Belgique : La politique énergétique verte rend la filière du gaz déficitaire.

Par Corentin de Salle, depuis la Belgique.

electrabel

Selon une idée bien-pensante communément répandue, si la facture d’électricité est si chère en Belgique, c’est parce qu’Electrabel « s’en met plein les poches ». D’où l’existence d’une rente nucléaire votée il y a quelques années (et dont Ecolo exigeait qu’elle soit le triple de la rente actuelle).

La réalité est tout autre : ainsi que David Clarinval et moi l’avons expliqué dans notre livre Fiasco Énergétique, l’État perçoit directement et indirectement environ 2/3 du montant de la facture et le coût de production (part d’Electrabel) a diminué.

Quoi qu’il en soit, Electrabel vient de perdre près d’un milliard € en 2013 ! Du jamais vu dans son histoire. La cause ? La politique énergétique verte de l’Olivier. En effet, en obligeant chaque année, via le mécanisme des certificats verts, les distributeurs à acheter et revendre aux consommateurs un quota d’énergie verte (la plus onéreuse qui soit) en augmentation chaque année, l’État empêche nos centrales à gaz – performantes et bien gérées – d’écouler sur le marché une bonne partie de leur production électrique. Du coup, elles tournent en dessous de leur seuil de rentabilité et Electrabel est forcé de les fermer. En clair : en subsidiant la filière verte, l’État rend la filière du gaz, en soi rentable et performante, déficitaire.

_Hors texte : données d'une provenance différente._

(* ===== verification/RaftSim.v ===== *)
(** * The simulation, event by event

    Each event of the cluster keeps the simulation relation, taking the
    protocol steps it stands for, and none panics. *)

From stdpp Require Import base gmap strings list relations.
From S2P Require Import Prelude RaftNode RaftSpec RaftLog RaftSafety RaftCluster.
From S2P Require Import RaftNodeFacts RaftRefine.

#[local] Open Scope Z_scope.
#[local] Open Scope go_scope.

(** ** Node-local facts *)

Lemma core_eq n n' : core n' = core n ->
  currentTerm n' = currentTerm n /\ state n' = state n /\ log n' = log n.
Proof. unfold core. intros [= ? ? ? ?]. done. Qed.

Lemma quiet_refl n n' : id n' = id n -> peers n' = peers n -> core n' = core n -> quiet n n'.
Proof.
  intros E1 E2 (E3 & E4 & E5)%core_eq. unfold quiet, node_le. rewrite E1, E2, E3, E4, E5.
  split_and!; try done; lia.
Qed.

Lemma quiet_follower n n' : id n' = id n -> peers n' = peers n ->
  currentTerm n <= currentTerm n' -> state n' <> StateCandidate -> quiet n n'.
Proof. intros. unfold quiet, node_le. split_and!; try done. Qed.

Lemma quiet_trans n1 n2 n3 : quiet n1 n2 -> quiet n2 n3 -> quiet n1 n3.
Proof.
  intros [(E1 & E2 & Ht & Hc) Hq] [(E1' & E2' & Ht' & Hc') Hq']. unfold quiet, node_le.
  rewrite E1', E2', E1, E2. split_and!; try done; [lia| |].
  - intros Hs Ht3. destruct Hc' as [Hs2 El]; [done|auto|]. rewrite El.
    apply Hc; [done|]. by apply Hq.
  - intros Hs. assert (E : currentTerm n3 = currentTerm n2) by auto.
    destruct (Hc' Hs E) as [Hs2 _]. rewrite E. auto.
Qed.

Lemma adopt_state n t l : currentTerm n < t -> state (adopt n t l) = StateFollower.
Proof. intros H. unfold adopt. by rewrite (proj2 (Z.ltb_lt _ _)). Qed.

Lemma quiet_adopt n t l : quiet n (adopt n t l).
Proof.
  destruct (adopt_fields n t l) as (E1 & E2 & E3 & _ & _ & E4).
  destruct (decide (currentTerm n < t)) as [Hlt|Hge].
  - apply quiet_follower; try done; [lia|]. by rewrite adopt_state.
  - apply quiet_refl; try done. unfold adopt. by rewrite (proj2 (Z.ltb_ge _ _)) by lia.
Qed.

Section Sim.
Context (M : gset string).
Implicit Types (c : Cluster) (s : AState) (n : Node) (k : Z).

Lemma node_ok_adopt k i n t l : node_ok M k i n -> 0 <= t <= k -> node_ok M k i (adopt n t l).
Proof.
  destruct (adopt_fields n t l) as (E1 & E2 & E3 & E4 & E5 & E6). unfold node_ok.
  rewrite E1, E2, E3, E4, E5, E6. intros. split_and!; try tauto; lia.
Qed.

Lemma node_ok_core k k' i n n' : node_ok M k i n -> core n' = core n -> id n' = id n ->
  peers n' = peers n -> 0 <= commitIndex n' <= lastApplied n' -> k <= k' -> node_ok M k' i n'.
Proof.
  intros Hn (E1 & E2 & E3)%core_eq E4 E5 Hc Hk. unfold node_ok in *.
  rewrite E1, E3, E4, E5. split_and!; try tauto; lia.
Qed.

Lemma abs_same c s k i n n' : CInv M c s k -> nodes c !! i = Some n -> core n' = core n ->
  a_nodes s = <[i := core n']> (a_nodes s).
Proof.
  intros Hc Hi E. rewrite E. symmetry. apply insert_id. eapply ci_lookup; eauto.
Qed.

(** Learning a term is at most one protocol step. *)
Lemma sim_adopt s i n t l : a_nodes s !! i = Some (core n) ->
  exists s', rtc (astep M) s s' /\ a_nodes s' = <[i := core (adopt n t l)]> (a_nodes s).
Proof.
  intros Hi. destruct (adopt_core n t l) as [E|[Hlt E]]; rewrite E.
  - exists s. split; [done|]. symmetry. by apply insert_id.
  - eexists. split; [apply rtc_once; by eapply (as_adopt _ _ _ (core n))|]. done.
Qed.

Definition sim_ok s k (r : option (exec Cluster)) : Prop :=
  match r with
  | None => True
  | Some Panic => False
  | Some (Ok c') => exists s', rtc (astep M) s s' /\ CInv M c' s' (k + 1)
  end.

(** Most events only change one node, without an election. *)
Lemma sim_quiet c c' s s' k i n n' :
  CInv M c s k -> AInv M s -> nodes c !! i = Some n -> nodes c' = <[i := n']> (nodes c) ->
  rtc (astep M) s s' -> a_nodes s' = <[i := core n']> (a_nodes s) ->
  quiet n n' -> node_ok M (k + 1) i n' -> props_le c c' ->
  (forall t, t ∈ tasks c' -> t ∈ tasks c \/ task_ok M c' s' t) ->
  (forall pk, pk ∈ net c' -> pk ∈ net c \/ pkt_ok M c' s' (k + 1) pk) ->
  (forall j er, elections c' !! j = Some er ->
     elections c !! j = Some er \/ election_ok c' s' j er) ->
  (forall j run, proposals c' !! j = Some run ->
     proposals c !! j = Some run \/ prop_ok c' s' run) ->
  sim_ok s k (Some (Ok c')).
Proof.
  intros Hc Ha Hi Hn Hs Habs Hq Hok Hp Ht Hpk He Hpr. exists s'. split; [done|].
  assert (hist_le s s') by (by eapply asteps_hist). pose proof Hq as [? _].
  eapply (cinv_update M c c' s s' k (k + 1) i n n'); eauto; lia.
Qed.

(** Events that leave every node's protocol state alone. *)
Lemma sim_same c c' s k i n n' :
  CInv M c s k -> AInv M s -> nodes c !! i = Some n -> nodes c' = <[i := n']> (nodes c) ->
  core n' = core n -> id n' = id n -> peers n' = peers n ->
  0 <= commitIndex n' <= lastApplied n' -> props_le c c' ->
  (forall t, t ∈ tasks c' -> t ∈ tasks c \/ task_ok M c' s t) ->
  (forall pk, pk ∈ net c' -> pk ∈ net c \/ pkt_ok M c' s (k + 1) pk) ->
  (forall j er, elections c' !! j = Some er ->
     elections c !! j = Some er \/ election_ok c' s j er) ->
  (forall j run, proposals c' !! j = Some run ->
     proposals c !! j = Some run \/ prop_ok c' s run) ->
  sim_ok s k (Some (Ok c')).
Proof.
  intros Hc Ha Hi Hn E1 E2 E3 Hci. pose proof (ci_node _ _ _ _ Hc _ _ Hi) as Hok.
  eapply (sim_quiet c c' s s k i n n'); eauto.
  - done.
  - by eapply abs_same.
  - by apply quiet_refl.
  - eapply node_ok_core; eauto; lia.
Qed.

Ces centrales à gaz – dont l’une a moins de 5 ans – ferment l’une après l’autre. Le problème, c’est qu’on en a besoin quand il n’y a ni vent ni soleil. Comble de l’absurde, Wathelet vient de faire un appel d’offre pour construire… une nouvelle centrale à gaz subsidiée. Quel gaspillage insensé ! Tout cela parce qu’on refuse de remettre en cause le dogme écologiste. Combien d’années, Electrabel restera encore sur le territoire ? La fermeture des centrales nucléaires mettra 4000 personnes sur le carreau. Quand Electrabel sera parti, on devra importer l’électricité à prix cher.

La solution libérale ? Celle du bon sens : cesser de tripoter le marché.